Wheelchair users and walkers with limited mobility will soon be able to enjoy new views of Upper Wharfedale in the Yorkshire Dales National Park, thanks to a new level path between Buckden and Hubberholme. The facelift comes courtesy of the Yorkshire Dales National Park Authority (YDNPA) and the National Trust, and the work will be carried out by YDNPA Ranger staff, Dales Volunteers and National Trust staff and volunteers over the next week.

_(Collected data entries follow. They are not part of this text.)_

(** A candidate asks one peer and counts its answer. *)
Definition ask_vote (healthy : result (list Node)) (st : replica * Election * replica) : replica * Election * replica :=
  let '(c, el, v) := st in
  let '(res, v) := HandleRequestVote (el_args el) v in
  match res with
  | Ok x => let '(_, c, el, _) := handleVoteReply healthy el (Answer (Some (mkResponse CodeOK (enc x)))) c in (c, el, v)
  | _ => (c, el, v)
  end.

(** [c] stands for election and asks [v1] and [v2]. *)
Definition elect (healthy : result (list Node)) (c v1 v2 : replica) : replica * replica * replica :=
  match run_tick true true five healthy c with
  | (c, Some el, _) =>
      let '(c, el, v1) := ask_vote healthy (c, el, v1) in
      let '(c, _, v2) := ask_vote healthy (c, el, v2) in (c, v1, v2)
  | (c, None, _) => (c, v1, v2)
  end.

(** The leader [l] sends what it has for the follower [v] and takes the
    answer, with the healthy nodes it sees then. *)
Definition send_to (healthy : result (list Node)) (l v : replica) : replica * replica :=
  match broadcastAppendEntries five l with
  | Ok ws =>
      match list_find (fun wr : peerState * AppendEntriesRequest => n_ID (ps_node wr.1) = r_id v) ws with
      | Some (_, (w, req)) =>
          match HandleAppendEntries req v with
          | (Ok x, v) => ((handleAppendReply healthy (ae_Term req) w (Answer (Some (mkResponse CodeOK (enc x)))) l).2, v)
          | (_, v) => (l, v)
          end
      | None => (l, v)
      end
  | _ => (l, v)
  end.

Definition propose (healthy : result (list Node)) (data : string) (l : replica) : replica :=
  let '(_, l, _) := Replicate healthy (bytes_of data) 0 l in l.

(** ** Losing an acknowledged command

    Node 1 is elected by nodes 2 and 3 of five.  It sees only itself and node
    2 alive when node 2 has stored its entry; then node 3 is elected by nodes
    4 and 5, and commits another command at the same index. *)
Definition lost_commit : replica * replica :=
  let near := Ok (node <$> ["n1"; "n2"]%string) in
  let far := Ok (node <$> ["n3"; "n4"; "n5"]%string) in
  let '(n1, n2, n3) := elect five (boot "n1") (boot "n2") (boot "n3") in
  let n1 := propose near "a" n1 in
  let '(n1, n2) := send_to near n1 n2 in
  let '(n3, n4, n5) := elect far n3 (boot "n4") (boot "n5") in
  let n3 := propose far "b" n3 in
  let '(n3, n4) := send_to far n3 n4 in
  let '(n3, n1) := send_to far n3 n1 in
  let '(n3, n1) := send_to far n3 n1 in
  (n1, n3).

(** The commit quorum counts the nodes that are alive, and not the members: a
    command whose client got a success is lost, and the services of two nodes
    hold different commands at the same index. *)
Theorem legacy_loses_acknowledged_command :
  let '(n1, n3) := lost_commit in
  (1%Z, Ok tt) ∈ r_results n1 /\ r_service n1 = [bytes_of "a"] /\ r_service n3 = [bytes_of "b"] /\
  (e_Data <$> r_log n1) = [bytes_of "b"] /\ (e_Data <$> r_log n3) = [bytes_of "b"] /\
  r_commitIndex n1 = 1%Z /\ r_commitIndex n3 = 1%Z.
Proof. vm_compute. split_and!; try done. set_solver. Qed.

(** A candidate that learns of the leader of its term forgets that it voted,
    and votes for a second candidate of the same term. *)
Theorem legacy_votes_twice :
  let '(c, el, _) := run_tick true true five five (boot "n1") in
  let heartbeat := mkAppendEntriesRequest 1 "n2" 0 0 (enc (@nil LogEntry)) 0 in
  let c' := (HandleAppendEntries heartbeat c).2 in
  r_currentTerm c = 1%Z /\ r_votedFor c = "n1"%string /\
  (HandleRequestVote (mkRequestVoteArgs 1 "n4" 0 0) c').1 = Ok (mkRequestVoteReply 1 true).
Proof. by vm_compute. Qed.

(** ** Witnesses *)
Lemma record_command_total s d : (record_command s d).1 <> Panic.
Proof. done. Qed.

Definition first_entry : LogEntry := mkLogEntry 1 1 (bytes_of "a") 0.
Definition first_request : AppendEntriesRequest := mkAppendEntriesRequest 1 "n2" 0 0 (enc [first_entry]) 1.

Lemma first_request_ok : request_ok first_request.
Proof.
  intros entries. unfold request_entries. rewrite decide_False by (by vm_compute).
  change (ae_Entries first_request) with (enc [first_entry]). rewrite dec_enc. intros [= <-].
  exists 0. split_and!; [done| |by vm_compute]. apply entries_from_cons. split; [done|by intros []].
Qed.

Lemma legacy_never_panics_witness :
  (handle (EvAppend first_request) (boot "n1")).1 = Ok tt /\ (handle (EvAppend first_request) (boot "n1")).1 <> Panic.
Proof.
  split; [by vm_compute|].
  exact (proj1 (legacy_never_panics record_command (boot "n1") (EvAppend first_request)
    record_command_total (reach_start _ _ _) first_request_ok)).
Defined.

Lemma legacy_append_agrees_witness :
  exists e', r_log (HandleAppendEntries first_request (boot "n1")).2 !! 0 = Some e' /\ e_Term e' = 1%Z.
Proof.
  destruct (legacy_append_agrees record_command (boot "n1") first_request [first_entry] 0 record_command_total (reach_start _ _ _)
    first_request_ok) with (x := mkAppendEntriesReply 0 true 0 0) as [_ H]; [by vm_compute..|].
  destruct (H 0 first_entry eq_refl) as (e' & He & _ & Ht). exists e'. split; [exact He|exact Ht].
Defined.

“This route has always been popular as a shorter walk from Buckden to visit the historic church or the pub at Hubberholme – or just to sit by the river,” explains the Authority’s Upper Wharfedale Area Ranger, Michael Briggs said. “The improvements will make it accessible to wheelchair users and others with limited mobility and it will enable people to get nearly all the way to Hubberholme before having to get onto the narrow road.”
Richard Humpidge, Head Warden for the National Trust, adds: “This is an exciting opportunity to work with the National Park to open up a lovely section of riverside path for all users. The National Trust is keen to enable as many visitors as possible to get out in to the fabulous Dales landscape.”
Meanwhile, a far-reaching £3.2 million action plan has been drawn up to deal with extensive damage to the county’s vast network of public rights of way in last November’s devastating floods – allowing the Lake District National Park to repair or replace all of the 253 bridges and 85 paths destroyed or damaged in the most extreme weather conditions in living memory.
In a joint initiative between the LDNP Authority and Cumbria County Council, work is being rolled out in a four-year programme. It includes widespread repair and reconstruction, replacing gates, stiles and signs in a county boasting 7,500 km of footpaths, bridleways and byways. England’s second largest rights of way system – equivalent to Cumbria’s total road network – saw £1.7m worth of damage caused in the national park and £1.5m throughout the rest of the county. Work is expected to be completed in 2013.
“We are determined to carry out the work in ways that will lessen the effects of future extreme weather,” explains the LDNP’s new paths for the public co-ordinator, Dylan Jackman. “In particular, we will be looking at methods which will give us some flood resilience. Wherever possible, we will be using local materials and contractors, when needed. We know there is urgency from both residents and visitors to restore the rights of way that form a vital part of our world renowned landscape.”
Finally, a well-used footpath in the Yorkshire Dales National Park has re-opened after repairs were carried out to a flood-damaged bridge. Heavy rain virtually demolished one support of the bridge (as seen left), which takes the Langthwaite-Reeth footpath across Slei (correct) Gill in Arkengarthdale.
The damage left it in a dangerous state and the Yorkshire Dales National Park Authority (YDNPA) – which maintains more than 800 bridges on behalf of county councils – took the decision in September last year to close the footpath each side of it. With the help of Dales Volunteers, Ragged Robins Rangers and YDNPA apprentice James Firth, the support has been rebuilt and the bridge is now being used by walkers.
Ian Broadwith, the Authority’s Area Ranger for Swaledale and Arkengarthdale, said: “The previous support was more or less completely undercut during one night’s heavy rain, causing it to slip into the river and leaving the existing bridge twisted and in mid-air. It is fantastic that, with the help of volunteers and with the cooperation of the land owner, we have managed to salvage the existing bridge. It was a real team effort and I’d like to thank everyone who helped. Hopefully it will last for a long time to come.”